Other researchers began to probe the strangeness of “hot spot” volcanoes, such as Hawaii’s island chain, which are located puzzlingly far from the edges of tectonic plates. Once thought to originate from magma pooling just under the surface, seismic images of the mantle suggested that the volcanoes are instead fueled by giant, buoyant plumes of hot, molten material originating hundreds to thousands of kilometers deep inside the planet, some nearly to its core.
But for every new discovery or question answered, dozens more arise about the dynamic nature of the planet. Here are a few of the big ones:
Can we predict earthquakes?
“The big question is whether there is any hope of being able to predict earthquakes,” says seismologist Lynn Sykes of Columbia University.
To try to answer that, scientists are looking to understand the physics of how faults move. It’s not an easy problem: As tectonic plates grind against one another, stress builds in the rocks, creating complex networks of fractures. These fault zones can include both microscopic cracks and vast fissures. Some faults may suddenly slip, causing an earthquake; others may inch along more slowly, possibly heralding a much larger quake in the near future. A quake can “jump” from one fault to another as the locus of stress shifts. The presence — or removal of — groundwater adds yet another wrinkle. Water circulating underground may help lubricate a fault, or it may add new stress.

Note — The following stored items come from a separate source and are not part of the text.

(* ===== verification/LogCall.v ===== *)
(** * The calls of the logger: the LOG macros of src/common/log.h

    A macro puts the place of the call in front of the format string.  The logger
    (src/opt/spdlog/include/spdlog/details/logger_impl.h) formats the message with
    [Fmt] and hands it to [Async]; where fmt throws, the message is lost and the
    error handler prints a line, at most once a minute.  The helpers that the log
    formatter writes numbers with are what fmt computes. *)

From Stdlib Require Import ZArith Lia.
From stdpp Require Import base list gmap strings.
From S2P Require Import Prelude Endian Buffer Text LogTime LogFormat LogFile LogQueue Fmt.
Local Open Scope Z_scope.

Module LogCall.
Import Calendar Pattern Async Fmt.

(** The logger with what its error handler keeps, and the lines on [stderr]. *)
Record logger := mkLog {
  async : Async.state;
  last_err_time_ : Z;
  stderr : list bytes;
}.

Section calls.
(** The separator of thousands of the locale, and the time zone. *)
Context (sep : byte) (offset : Z).

(** [strftime] with ["%Y-%m-%d %H:%M:%S"]. *)
Definition date_buf (t : tm) : bytes :=
  append_int (tm_year t + 1900) ++ str "-" ++ pad2 (tm_mon t + 1) ++ str "-" ++ pad2 (tm_mday t) ++ str " " ++
  pad2 (tm_hour t) ++ str ":" ++ pad2 (tm_min t) ++ str ":" ++ pad2 (tm_sec t).
(** [now] is in seconds.  The call is one step. *)
Definition default_err_handler_ (now : Z) (msg : bytes) (l : logger) : fres logger :=
  if now - last_err_time_ l <? 60 then Formatted l
  else
    fbind (vformat sep (str "[*** LOG ERROR ***] [{}] [{}] {}" ++ [Byte.x0a])
             [cstring_arg 1 (Some (date_buf (localtime offset now))); string_arg (name_ (logger_ (async l))); string_arg msg])
      (fun line => Formatted (mkLog (async l) now (stderr l ++ [line]))).
(** [logger::log], up to [post_log]; [None] where the thread is inside another
    call.  The message takes the time [now]; [err_now] is the clock of the
    handler. *)
Definition log (tid now err_now : Z) (lvl : level_enum) (fmt : bytes) (args : list arg) (l : logger) : fres (option logger) :=
  match posting (async l) !! tid with
  | Some _ => Formatted None
  | None =>
      if negb (should_log lvl (logger_ (async l))) then Formatted (Some l)
      else
        match vformat sep fmt args with
        | Formatted raw =>
            Formatted ((fun s => mkLog s (last_err_time_ l) (stderr l)) <$> Async.log tid now lvl raw (async l))
        | FormatError message => fbind (default_err_handler_ err_now message l) (fun l => Formatted (Some l))
        | Undefined => Undefined
        end
  end.
(** The names of the file and of the function are literals: their addresses show
    only in fields of type 'p', which a format string without indices cannot
    have for them. *)
Definition LOG (lvl : level_enum) (file function : bytes) (line : Z) (fmt : bytes) (args : list arg) (tid now err_now : Z) (l : logger) :
    fres (option logger) :=
  log tid now err_now lvl (str "[{}:{}:{}] " ++ fmt) (cstring_arg 1 (Some file) :: cstring_arg 1 (Some function) :: int_arg line :: args) l.

(** ** The text of a message *)
Definition place : list token := [Ch Byte.x5b; Hole; Ch Byte.x3a; Hole; Ch Byte.x3a; Hole; Ch Byte.x5d; Ch Byte.x20].
Definition place_text (file function : bytes) (line : Z) : bytes :=
  str "[" ++ file ++ str ":" ++ function ++ str ":" ++ to_string line ++ str "] ".
Lemma fill_place file function line ts args :
  fill (place ++ ts) (cstring_arg 1 (Some file) :: cstring_arg 1 (Some function) :: int_arg line :: args) =
    fbind (fill ts args) (fun text => Formatted (place_text file function line ++ text)).
Proof.
  unfold place_text. cbn [place app fill shown default is_null]. destruct (fill ts args) as [text| |]; [|done..].
  cbn. by repeat (rewrite <- (assoc_L (++)); cbn).
Qed.
(** A line of the error handler. *)
Definition error_line (now : Z) (name message : bytes) : bytes :=
  str "[*** LOG ERROR ***] [" ++ date_buf (localtime offset now) ++ str "] [" ++ name ++ str "] " ++ message ++ [Byte.x0a].
Lemma err_handler_line now msg l :
  default_err_handler_ now msg l =
    Formatted (if now - last_err_time_ l <? 60 then l else mkLog (async l) now (stderr l ++ [error_line now (name_ (logger_ (async l))) msg])).
Proof.
  unfold default_err_handler_. case_match; [done|].
  change (str "[*** LOG ERROR ***] [{}] [{}] {}" ++ [Byte.x0a]) with
    (render (map Ch (str "[*** LOG ERROR ***] [") ++ [Hole] ++ map Ch (str "] [") ++ [Hole] ++ map Ch (str "] ") ++ [Hole; Ch Byte.x0a])).
  by rewrite vformat_render by (by repeat constructor; cbn; lia).
Qed.

End calls.

(** ** The helpers of the log formatter *)

(** [append_int] is the class [format_int]; the zeros in front of a negative
    number, which [pad2] and [pad3] leave to fmt, are those of [fmt_zero]. *)
Lemma append_int_format_int n : - 2 ^ 63 <= n < 2 ^ 63 -> format_signed n = Formatted (append_int n).
Proof. exact (format_signed_to_string n). Qed.
Lemma vformat_zero_dec sep w n c :
  w = 2 /\ c = Byte.x32 \/ w = 3 /\ c = Byte.x33 ->
  vformat sep [Byte.x7b; Byte.x3a; Byte.x30; c; Byte.x7d] [int_arg n] =
    on_dec 32 n (mkSpecs w Byte.x30 ALIGN_NUMERIC 0 (-1) Byte.x00).
Proof.
  intros Hw. assert (on_field sep [int_arg n] [Byte.x3a; Byte.x30; c; Byte.x7d] 0 =
    fbind (on_dec 32 n (mkSpecs w Byte.x30 ALIGN_NUMERIC 0 (-1) Byte.x00)) (fun t => Formatted (t, [], 1))) as E
    by (by destruct Hw as [[-> ->]|[-> ->]]).
  change (vformat sep [Byte.x7b; Byte.x3a; Byte.x30; c; Byte.x7d] [int_arg n]) with
    (fbind (on_field sep [int_arg n] [Byte.x3a; Byte.x30; c; Byte.x7d] 0) (fun '(f, l', id) => parse_loop sep 5 [int_arg n] l' id ([] ++ [] ++ f))).
  rewrite E. destruct (on_dec _ _ _); cbn; by rewrite ?app_nil_r.
Qed.
Lemma vformat_zero sep w n c :
  w = 2 /\ c = Byte.x32 \/ w = 3 /\ c = Byte.x33 -> - 2 ^ 31 <= n < 2 ^ 31 ->
  vformat sep [Byte.x7b; Byte.x3a; Byte.x30; c; Byte.x7d] [int_arg n] = Formatted (fmt_zero (Z.to_nat w) n).
Proof.
  intros Hw Hn. rewrite (vformat_zero_dec _ w) by done.
  unfold on_dec. cbv zeta. destruct (abs_value_abs 32 n) as [-> Ha]; [by left|cbn; lia|].
  rewrite format_decimal_digits by done. cbn [fbind]. f_equal. unfold write_digits, fmt_zero, pad. cbn [align_ width_ fill_ precision_].
  rewrite decide_True, decide_False by done. change (sign_prefix n _) with (if n <? 0 then str "-" else []).
  set (prefix := if n <? 0 then str "-" else []).
  assert (forall t : bytes, replicate (Z.to_nat (if zlen prefix + zlen t <? w then w - (zlen prefix + zlen t) else 0)) Byte.x30 =
    replicate (Z.to_nat w - length prefix - length t) Byte.x30) as Er.
  { intros t. unfold zlen. f_equal. destruct (Z.ltb_spec (Z.of_nat (length prefix) + Z.of_nat (length t)) w); lia. }
  rewrite Er. unfold write_padded. cbn [width_].
  match goal with |- context [w <=? zlen ?l] => assert (w <= zlen l) as Hz by (unfold zlen; rewrite !length_app, length_replicate; lia) end.
  apply Z.leb_le in Hz. rewrite Hz. subst prefix. destruct (Z.ltb_spec n 0).
  - by rewrite Z.abs_neq, to_string_pos by lia.
  - by rewrite Z.abs_eq, to_string_pos, Nat.sub_0_r by lia.
Qed.

(** ** The calls of RedisClient::HGetAll and of the loop *)
Definition demo : logger := mkLog Async.Demo.start 0 [].
Abbreviation redis_call := (LOG Byte.x2c HourlySink.Demo.zone8 err (str "RedisClient.cc") (str "HGetAll") 122 (str "redis connect error:{}") [] 1 5000000000 100).
Abbreviation loop_call := (LOG Byte.x2c HourlySink.Demo.zone8 info (str "Loop.cc") (str "~Loop") 9 (str "loop destory:{}") [int_arg (-3)] 1 5000000000 100).
Abbreviation reply_call := (LOG Byte.x2c HourlySink.Demo.zone8 err (str "RedisClient.cc") (str "PipeLine") 58 (str "redis pipeline execute error:{}")
  [cstring_arg 0 None] 1 5000000000 100).
End LogCall.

Scientists are trying to find order in this seeming chaos. Seismic networks have dramatically expanded over the past few decades, with about 26,000 seismic stations currently installed around the globe. More stations mean more precise measurements of where a quake started and how quickly it travels, adding a few extra seconds to minutes of warning.

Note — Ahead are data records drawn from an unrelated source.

(** * vlitejs: the Player core, its control bar and the host shell

    A shallow embedding of [src/vlite/js/player.ts], of the control bar
    that [player.ts] imports from [shared/control-bar], and of the parts
    of [src/vlite/js/vlite.ts] the player calls back into, followed by
    the properties of the specification that concern them.

    - A JavaScript [number] is a binary64 float ([PrimFloat.float]); [>] and
      [<=] are the IEEE comparisons, false on NaN.
    - Objects used as dictionaries ([customEvents], the options) are finite
      maps of their own keys; in [customEvents], which is written under
      any name a caller gives, the name [__proto__] is told apart.
    - The DOM is a store of elements indexed by node identity, so that two
      references to one node see the same element.
    - Methods are computations in a state-and-exception monad: a method either
      completes normally or throws, and in both cases leaves a state behind.
    - A callback given to [then] does not run inside the call that
      registers it: it is queued, and running it is a step of its own.
    - The provider (the subclass that overrides [methodPlay] and the like),
      the listeners and the helpers imported from [shared/utils] are outside
      the files modelled here; they are parameters of the development.
    - The templates are outside these files too, so [build()] and the
      rendering of the markup are left out: the document is given, and
      [cacheElements] binds the controls found in it. *)

From Stdlib Require Import Floats.
From stdpp Require Import gmap strings list.
(** * DocuQuiz: the quality-gated MCQ generation pipeline

    A shallow embedding of [src/mcq_models.py], [src/agents/mcq_agents.py]
    and [src/agents/mcq_orchestrator.py], and the properties of the
    question model, the three stages and the orchestrator.

    Conventions of the embedding:
    - a Python [str] is a [string] whose characters are code points below
      256; [len] is [String.length];
    - a Python [float] is a primitive binary64 [float], compared with
      [PrimFloat.ltb] and [PrimFloat.leb] as Python's [<] and [>=] do;
    - dataclass fields have the types of their annotations, and a decoded
      JSON object is given by the keys the code reads, each absent or
      holding a value of the type the prompt asks for;
    - the text-generation service, with the JSON decoding of its answer, and
      the retrieval service are parameters that act on an abstract state of
      the outside world; a call of the retrieval service returns the
      fragments or raises; [print] appends a line to the console output. *)

From Stdlib Require Import Floats ZArith Ascii String.
From stdpp Require Import gmap strings list.

Local Open Scope string_scope.
Local Open Scope list_scope.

But scientists are hunting for more data. One strategy is to squeeze as much information as possible out of existing seismic records. By training computers to distinguish even the tiniest of quakes from other kinds of ground-shaking, like passing traffic, scientists increased the number of Southern California quakes logged in one decade by a factor of 10, for example. Another strategy is to dramatically ramp up how much data is collected in the first place. Some scientists are experimenting using underground fiber-optic cables to create dense seismic arrays, a technique called distributed acoustic sensing.
Earthquakes at subduction zones are particularly tricky to understand, Sykes says. Subduction zone quakes are responsible for some of the most destructive quakes on record, including the 2004 magnitude 9.1 rupture off Indonesia that spawned a deadly tsunami that killed over 250,000 people, and the 2011 magnitude 9.0 quake off Japan that launched a tsunami, killing more than 15,000 people. The 2011 quake also crippled the Fukushima Daiichi power plant, releasing radioactive particles into the atmosphere and groundwater.

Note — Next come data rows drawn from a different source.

(* ------------------------------------------------------------------ *)
(** ** Connector.py *)
(* ------------------------------------------------------------------ *)

(** *** Configuration (lines 21-25) *)

Definition OLLAMA_URL : string := "http://localhost:11434/api/generate".
Definition MCP_URL : string := "http://localhost:9000/mcp".
Definition MODEL : string := "phi3:mini".
Definition ALERT_KEYWORDS : list string := ["rain"; "drizzle"; "shower"; "storm"].
Definition DEFAULT_CITY : string := "Chennai".

Definition nl : string := String (ascii_of_nat 10) EmptyString.

(** Adjacent literals that each end in a newline. *)
Definition unlines (l : list string) : string :=
  fold_right (fun x acc => x ++ nl ++ acc) EmptyString l.

(** Python's [break], against [continue] or reaching the end of the loop
    body. *)
Inductive ctl : Type := Break | Continue.

(** *** [detect_tool_call] (lines 75-85)

    The [try] block swallows every [Exception], so the function raises
    only where [re.search] does: on a text that is not a [str].  The
    block is read as the code reads it ([Json.loads_latin1]): an escape
    above U+00FF in it is no parse failure. *)
Definition detect_tool_call (text : json) : result (json * json) :=
  match text with
  | JStr t =>
      match Re.search Re.json_block_re t with
      | Some json_block =>
          let attempt : result (option (json * json)) :=
            rbind (match Json.loads_latin1 (Re.matched json_block) with
                   | Some j => Ret j
                   | None => Raise JSONDecodeError
                   end) (fun j =>
            rbind (Py.contains "name" j) (fun has_name =>
            rbind (if has_name then Py.contains "arguments" j else Ret false)
                  (fun has_both =>
            if has_both
            then rbind (Py.item j "name") (fun name =>
                 rbind (Py.item j "arguments") (fun arguments =>
                 Ret (Some (name, arguments))))
            else Ret None))) in
          match attempt with
          | Ret (Some call) => Ret call
          | Ret None => Ret (JNull, JNull)
          | Raise _ => Ret (JNull, JNull)            (* except Exception: pass *)
          end
      | None => Ret (JNull, JNull)
      end
  | _ => Raise TypeError
  end.

Section Connector.

Variable W : world.

(** *** [ask_ollama] (lines 36-47) *)

(** The body of the [try] (lines 41-43). *)
Definition ollama_request (payload : json) : M json :=
  r <- post W OLLAMA_URL payload 60 ;;
  data <- lift (response_json r) ;;
  lift (Py.get data "response" (JStr (text r))).

(** Lines 40-46, one iteration: [Some v] is the [return v] of the
    [try], [None] the end of the [except] clause. *)
Definition ollama_try (payload : json) (attempt : nat) : M (option json) :=
  try_except
    (v <- ollama_request payload ;; ret (Some v))
    (except_Exception (fun e =>
       log (Ollama_request_failed (attempt + 1) e) ;;
       sleep 1 ;;
       ret None)).

(** The [for] loop from iteration [attempt] on, [remaining] iterations
    left. *)
Fixpoint ollama_attempts (payload : json) (attempt remaining : nat) : M json :=
  match remaining with
  | O => ret (JStr "[Error: Ollama request failed after retries]")
  | S n =>
      returned <- ollama_try payload attempt ;;
      match returned with
      | Some v => ret v
      | None => ollama_attempts payload (S attempt) n
      end
  end.

Definition ask_ollama (prompt : string) (max_retries : nat) : M json :=
  let payload :=
    JObj [("model", JStr MODEL); ("prompt", JStr prompt);
          ("stream", JBool false)] in
  ollama_attempts payload 0 max_retries.

(** *** [call_mcp_tool] (lines 52-70) *)

(** The body of the [try] (lines 62-66); [None] when it falls through
    to the next iteration. *)
Definition mcp_request (payload : json) : M (option json) :=
  r <- post W MCP_URL payload 60 ;;
  if (status_code r =? 200)%Z
  then (j <- lift (response_json r) ;; ret (Some j))
  else (log (Mcp_call_failed_http (status_code r) (PyStr.take 200 (text r))) ;;
        ret None).

(** Lines 61-69, one iteration. *)
Definition mcp_try (payload : json) : M (option json) :=
  try_except
    (mcp_request payload)
    (except_Exception (fun e =>
       log (Mcp_call_exception e) ;;
       sleep 1 ;;
       ret None)).

Fixpoint mcp_attempts (tool payload : json) (remaining : nat) : M json :=
  match remaining with
  | O => ret (JObj [("error", JStr ("MCP call failed for " ++ fmt W tool))])
  | S n =>
      returned <- mcp_try payload ;;
      match returned with
      | Some j => ret j
      | None => mcp_attempts tool payload n
      end
  end.

Definition call_mcp_tool (tool args : json) (max_retries : nat) : M json :=
  now <- time_time W ;;
  let payload :=
    JObj [("jsonrpc", JStr "2.0");
          ("id", JStr (Py.str_of_int now));
          ("method", JStr "mcp/call_tool");
          ("params", JObj [("tool", tool); ("arguments", args)])] in
  mcp_attempts tool payload max_retries.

And these killer quakes are notoriously hard to anticipate. Subduction zones create extremely deep underwater trenches, making it very difficult to install sensors on the subducting plate that could help identify where strain might be accumulating ahead of a future quake. “A lot of the activity happens offshore,” where the sinking plate lies beneath very deep waters, Sykes says. “So you can’t sit right on top of it.”
To get around this problem, the Japan Coast Guard has been testing a novel idea: Combining data from GPS systems installed on land with acoustic data collected from a ship. This combination enables scientists to keep an eye on subducting plates and look for changes to the shape of the seafloor that might presage a quake. Gravity-detecting satellites, sensitive to shifting landmasses, might help too; researchers suggest that satellites may have detected deformation in the Japan subduction zone months before the 2011 quake.
Why do volcanoes erupt?
As with earthquakes, anticipating volcanic eruptions remains tricky. Scientists can detect rumbling within a volcano caused by moving magma by using seismometers, and GPS stations can detect changes in land elevation, including those caused by the swelling of magma beneath a volcano’s flanks.
But what those movements mean is not obvious. “Each volcano has its own personality,” and it’s difficult to classify them into broad categories, says John Vidale, a seismologist at the University of Southern California in Los Angeles. Sometimes magma moving beneath a volcano just pools in large underground chambers. Sometimes it pushes right to the surface. Different volcanoes also have different magma “plumbing” systems: In some, like Washington’s Mount St. Helens, the magma rises up from a vast, deep underground reservoir to another large chamber just below the surface. In others, like Hawaii’s Kilauea, long conduits snake sideways, feeding lava into numerous rifts at the surface.
How different plumbing systems can affect the explosiveness of an eruption is still unclear. Even intensely studied volcanoes such as Kilauea continue to surprise — in 2018, for example, the usual slow ooze of lava from the volcano was punctuated by explosive bursts of a much more gas-rich lava from some of the fissures.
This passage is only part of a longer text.